For most young fans, a summer stint as a major league batboy would rank somewhere between a carefree lark and a dream; for fourteen year-old Brian, it is his best chance yet to win back the father who abandoned him. That fumbling hope might be foolish, but the friendship that he builds with an old player making a comeback is the right thing. An inspiring life lesson sports novel by the recognized master of that genre. A natural for sports fans twelve and up. Now in paperback and NOOKbook.

From the Publisher
Praise for The Batboy:
“A pennant winner.” –Kirkus Reviews
“Lupica. . .giv[es] his readers a behind-the-scenes look at major league sports. In this novel, he adds genuine insights into family dynamics and the emotional state of his hero.” –Booklist
“[T]his novel will undoubtedly appeal to those who equate summer with baseball, it should also win over readers who appreciate finely crafted storytelling and engaging characters.” –School Library Journal
Kirkus Reviews
Brian loves baseball. But baseball has not always been a positive influence in his emotional life. His parents are divorced due in large part to the fact that his father's devotion to his own baseball career far exceeded his feelings for his family. In addition, Brian's all-time favorite player was deeply involved in the steroid scandals that affected an entire era of baseball achievements and statistics. Now in one dream summer as batboy for the Detroit Tigers he learns some truths about second chances and letting go. When his absentee father briefly returns, Brian realizes that their relationship will never be more than a common interest in the game. But he does develop a tentative connection with his hero, who is making a comeback with the Tigers. Lupica takes on these touchy subjects and deftly fleshes them out with sympathetic characters, crisp dialogue and enough dramatic baseball action to satisfy the most diehard fan. Although there's an upbeat ending, not all problems are neatly solved, allowing readers to form their own opinions. A pennant winner. (Fiction. 10-14)
Lupica has hit upon an effective formula for his novels, giving his readers a behind-the-scenes look at major league sports.
Children's Literature - Jody Little
Fourteen-year-old Brian loves baseball as much as his father, a former major league pitcher. When Brian earns a job as a batboy for the Detroit Tigers he is thrilled, but his mother is not so excited. She believes baseball is the reason her marriage failed. Nevertheless, she agrees to let Brian take the job. Soon Brian learns that his hero, Hank Bishop, is returning to the Tigers, despite recently testing positive for steroids.
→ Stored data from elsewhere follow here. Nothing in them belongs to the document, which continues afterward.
Lemma CalculateSequenceLocks_loop_spec (m : BlockMap) (block : uint256) (b : CBlockIndex) (ins : list CTxIn) (hs : list Z) (H T : Z) :
  tree_ok m -> m !! block = Some b -> length hs = length ins -> Forall (fun h => h <= nHeight b + 1) hs ->
  exists H' T' hs', CalculateSequenceLocks_loop m block ins hs H T = Some (H', T', hs') /\
    forall height time, H' < height /\ T' < time <->
      H < height /\ T < time /\ Forall2 (relative_lock_met m block height time) ins hs.
Proof.
  intros Hok Hb. revert hs H T. induction ins as [|i ins IH]; intros [|h hs] H T Hl Hh; try done; cbn [CalculateSequenceLocks_loop].
  { eexists _, _, _. split; [reflexivity|]. intros. split; [|tauto]. intros [? ?]. by repeat split. }
  apply Forall_cons in Hh as [Hh Hhs]. cbn in Hl. injection Hl as Hl.
  destruct (Z.eqb_spec (Z.land (nSequence i) SEQUENCE_LOCKTIME_DISABLE_FLAG) 0) as [Ed|Ed]; cbn [negb].
  - set (value := Z.land (nSequence i) SEQUENCE_LOCKTIME_MASK).
    destruct (Z.eqb_spec (Z.land (nSequence i) SEQUENCE_LOCKTIME_TYPE_FLAG) 0) as [Et|Et]; cbn [negb].
    + cbn [mbind option_bind]. destruct (IH hs (Z.max H (h + value - 1)) T Hl Hhs) as (H' & T' & hs' & -> & Hs).
      eexists _, _, _. split; [reflexivity|]. intros height time. rewrite Hs, Forall2_cons.
      unfold relative_lock_met at 2. rewrite Et. change (0 =? 0) with true. cbn iota. fold value. rewrite Ed.
      split; [intros (? & ? & ?); split; [lia|]; split; [done|]; split; [right; lia|done]|].
      intros (? & ? & [[?|?] ?]); [done|]. split; [lia|done].
    + destruct (ancestor_time m block b h Hok Hb Hh) as (p & t & Ha & Hanc & Ht). rewrite Ha. cbn [mbind option_bind].
      rewrite Ht. cbn [mbind option_bind].
      destruct (IH hs H (Z.max T (t + Z.shiftl value SEQUENCE_LOCKTIME_GRANULARITY - 1)) Hl Hhs) as (H' & T' & hs' & -> & Hs).
      eexists _, _, _. split; [reflexivity|]. intros height time. rewrite Hs, Forall2_cons.
      unfold SEQUENCE_LOCKTIME_GRANULARITY. rewrite Z.shiftl_mul_pow2 by lia. change (2 ^ 9) with 512.
      unfold relative_lock_met at 2. rewrite (proj2 (Z.eqb_neq _ 0) Et). fold value. rewrite Ed.
      split.
      * intros (? & ? & ?). split; [done|]. split; [lia|]. split; [|done]. right. exists p, t. split; [done|]. split; [done|lia].
      * intros (? & ? & [[?|(p' & t' & E1 & E2 & ?)] ?]); [done|]. rewrite Hanc in E1. injection E1 as <-. rewrite Ht in E2. injection E2 as <-.
        split; [done|]. split; [lia|done].
  - destruct (IH hs H T Hl Hhs) as (H' & T' & hs' & -> & Hs). eexists _, _, _. split; [reflexivity|].
    intros height time. rewrite Hs, Forall2_cons. unfold relative_lock_met at 2. tauto.
Qed.

Lemma CalculateSequenceLocks_spec (m : BlockMap) (block : uint256) (b : CBlockIndex) (tx : CTransaction) (flags : Z) (hs : list Z) :
  tree_ok m -> m !! block = Some b -> length hs = length (vin tx) -> Forall (fun h => h <= nHeight b + 1) hs ->
  exists H T hs', CalculateSequenceLocks m tx flags hs block = Some (H, T, hs') /\
    forall height time, 0 <= height -> 0 <= time ->
      (H < height /\ T < time <->
       (2 <= tx_version tx /\ Z.land flags LOCKTIME_VERIFY_SEQUENCE <> 0 -> Forall2 (relative_lock_met m block height time) (vin tx) hs)).
Proof.
  intros Hok Hb Hl Hh. unfold CalculateSequenceLocks. rewrite (proj2 (Nat.eqb_eq _ _) Hl). cbn [negb].
  rewrite Z.geb_leb. destruct (Z.leb_spec 2 (tx_version tx)) as [Hv|Hv]; cbn [andb negb].
  2: { eexists _, _, _. split; [reflexivity|]. intros. split; [intros _ [? _]; lia|lia]. }
  destruct (Z.eqb_spec (Z.land flags LOCKTIME_VERIFY_SEQUENCE) 0) as [Ef|Ef]; cbn [negb].
  { eexists _, _, _. split; [reflexivity|]. intros. split; [by intros _ [_ ?]|lia]. }
  destruct (CalculateSequenceLocks_loop_spec m block b (vin tx) hs (-1) (-1) Hok Hb Hl Hh) as (H & T & hs' & -> & Hs).
  eexists _, _, _. split; [reflexivity|]. intros height time ? ?. rewrite Hs. split; [tauto|]. intros Hx. split; [lia|]. split; [lia|]. by apply Hx.
Qed.

(** ** Properties *)

(** Relative lock times (BIP 68): for a block in the index, coins of heights up to the block's, and non-negative median times,
    [SequenceLocks] returns true exactly when the rule is off (version below 2 or flag not set) or every input is met: its lock is
    disabled, or the block is high enough above the coin, or the median time of the parent is far enough past that of the coin. *)
Theorem SequenceLocks_decides (m : BlockMap) (block prev : uint256) (b : CBlockIndex) (tx : CTransaction) (flags time : Z) (hs : list Z) :
  tree_ok m -> m !! block = Some b -> pprev b = Some prev -> GetMedianTimePast m prev = Some time -> 0 <= time ->
  length hs = length (vin tx) -> Forall (fun h => h <= nHeight b + 1) hs ->
  exists r, SequenceLocks m tx flags hs block = Some r /\
    (r = true <->
     (2 <= tx_version tx /\ Z.land flags LOCKTIME_VERIFY_SEQUENCE <> 0 ->
      Forall2 (relative_lock_met m block (nHeight b) time) (vin tx) hs)).
Proof.
  intros Hok Hb Hp Ht Ht0 Hl Hh. unfold SequenceLocks, EvaluateSequenceLocks.
  destruct (CalculateSequenceLocks_spec m block b tx flags hs Hok Hb Hl Hh) as (H & T & hs' & -> & Hs).
  cbn [mbind option_bind]. rewrite Hb. cbn [mbind option_bind]. rewrite Hp. cbn [mbind option_bind]. rewrite Ht. cbn [mbind option_bind fst snd].
  eexists. split; [reflexivity|]. destruct (tree_ok_lookup m block b Hok Hb) as [H0 _]. rewrite <- Hs by lia.
  rewrite negb_true_iff, orb_false_iff, !Z.geb_leb, !Z.leb_gt. done.
Qed.

(** For a transaction that is not a coinbase and whose outputs are in range, [CheckTxInputs] never faults and leaves the coins
    and the best block of the cache as they are; it accepts with a fee exactly when every input has an unspent, matured coin in the
    money range, their total is in range and covers the outputs, and the fee is the difference; otherwise the state is not valid. *)
Theorem CheckTxInputs_conserves_value {B : Type} {HV : CoinsView B} {HL : LawfulView B}
    (tx : CTransaction) (state : TxValidationState) (c : CCoinsViewCache B) (h value_out : Z) :
  cache_inv c -> IsCoinBase tx = false -> GetValueOut tx = Some value_out ->
  exists c' r, CheckTxInputs tx state c h = Some (c', r) /\
    (forall o, cache_coin c' o = cache_coin c o) /\ cache_best c' = cache_best c /\
    (forall fee, r = inr fee <->
       Forall (input_ok (cache_coin c) h) (vin tx) /\ inputs_value (cache_coin c) (vin tx) <= MAX_MONEY /\
       0 <= fee /\ fee = inputs_value (cache_coin c) (vin tx) - value_out) /\
    (forall st, r = inl st -> IsValidState st = false).
Proof.
  intros Hc Hcb Hout. destruct (CheckTxInputs_spec tx state c h value_out Hc Hcb Hout) as (c' & r & H1 & _ & H2).
  exists c', r. by split.
Qed.

Lemma CheckTxInputs_conserves_value_witness :
  exists c' fee, CheckTxInputs example_tx tx_state example_stack 200 = Some (c', inr fee) /\ fee = 1000.
Proof.
  destruct (CheckTxInputs_conserves_value example_tx tx_state example_stack 200 4000 (proj1 example_stack_represents) eq_refl eq_refl)
    as (c' & r & H1 & _ & _ & H2 & _).
  exists c', 1000. split; [|done]. rewrite H1. do 2 f_equal. apply H2. split; [|by vm_compute].
  constructor; [|constructor]. exists example_coin. split; [reflexivity|]. split; [done|]. by vm_compute.
Defined.

(** A transaction whose input waits two blocks (height lock) spends a coin of height 3 in the block of height 5. *)
Lemma SequenceLocks_decides_witness :
  SequenceLocks (even_chain 5 600 0x1f0fffff)
    {| vin := [mkTxIn example_out [] 2 []]; vout := []; tx_version := 2; nLockTime := 0 |} 1 [3] 6 = Some true.
Proof.
  destruct (SequenceLocks_decides (even_chain 5 600 0x1f0fffff) 6 5 (even_block 600 0x1f0fffff 5)
    {| vin := [mkTxIn example_out [] 2 []]; vout := []; tx_version := 2; nLockTime := 0 |} 1 2200 [3]) as (r & H1 & H2).
  - by apply even_chain_ok.
  - by apply (even_chain_block 5 600 0x1f0fffff 5).
  - reflexivity.
  - vm_compute. reflexivity.
  - done.
  - reflexivity.
  - by constructor.
  - rewrite H1. f_equal. apply H2. intros _. constructor; [|constructor]. right. by vm_compute.
Defined.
Brian is eager to befriend Hank and does everything possible to be the best batboy on the team, but Hank is cold and unresponsive. As the summer continues, both Brian and Hank fall into a batting slump. One evening when Brian is practicing in the Tigers' batting cage, Hank offers him some advice which improves Brian's swing. Brian thinks there must be some way that he can help Hank's batting slump in return. He studies old films of Hank's swing from his glory days and finds the problem. Thanks to Brian, Hank Bishop's slump ends and he regains respect for the game and himself. Redemption, renewal, and self-respect are themes in this easy-to-read novel which will appeal to baseball fans in grades five through eight. Reviewer: Jody Little
School Library Journal
Gr 5–10—Brian's dad, a former big league pitcher, left Brian and his mom years earlier, and the boy still longs for his return. This summer, Brian has won a coveted spot as a batboy for the Detroit Tigers during home games at Comerica Park. He relishes his dream come true: hustling to complete tasks, enjoying a sleepover at the ballpark, and his front-row seat for the on-field action. On his days off, he plays on a travel team with his best friend, Kenny. Then his favorite player, Hank Bishop, returns to the Tigers following a suspension for steroid use. Bishop is stumbling at the end of his career: this is his last chance to reach a milestone 500 home runs. Brian shyly attempts to befriend his hero, but Bishop treats Brian and his teammates with frosty disdain. Lupica is at the top of his game, crafting a crisp, fast-paced novel teeming with edge-of-the-seat baseball drama. He limns his characters with well-observed detail and dialogue. Brian is a recognizable, multilayered teen; he's close to his mom, though they struggle to communicate and understand one another. Meanwhile, he learns the hard truth: "no matter how much Brian loved baseball, it was never going to make his father love him more." Though this novel will undoubtedly appeal to those who equate summer with baseball, it should also win over readers who appreciate finely crafted storytelling and engaging characters.—Marilyn Taniguchi, Beverly Hills Public Library, CA

Product Details

Penguin Young Readers Group
Publication date:
Sales rank:
Product dimensions:
5.30(w) x 8.16(h) x 0.78(d)
940L (what's this?)
Age Range:
10 Years

Read an Excerpt


It was one of those moments when Brian felt as if baseball was close enough for him to reach out and touch. Like his hands were around the handle of a bat. Or like he was on the mound, his fingers making sure the seams of the ball felt just right.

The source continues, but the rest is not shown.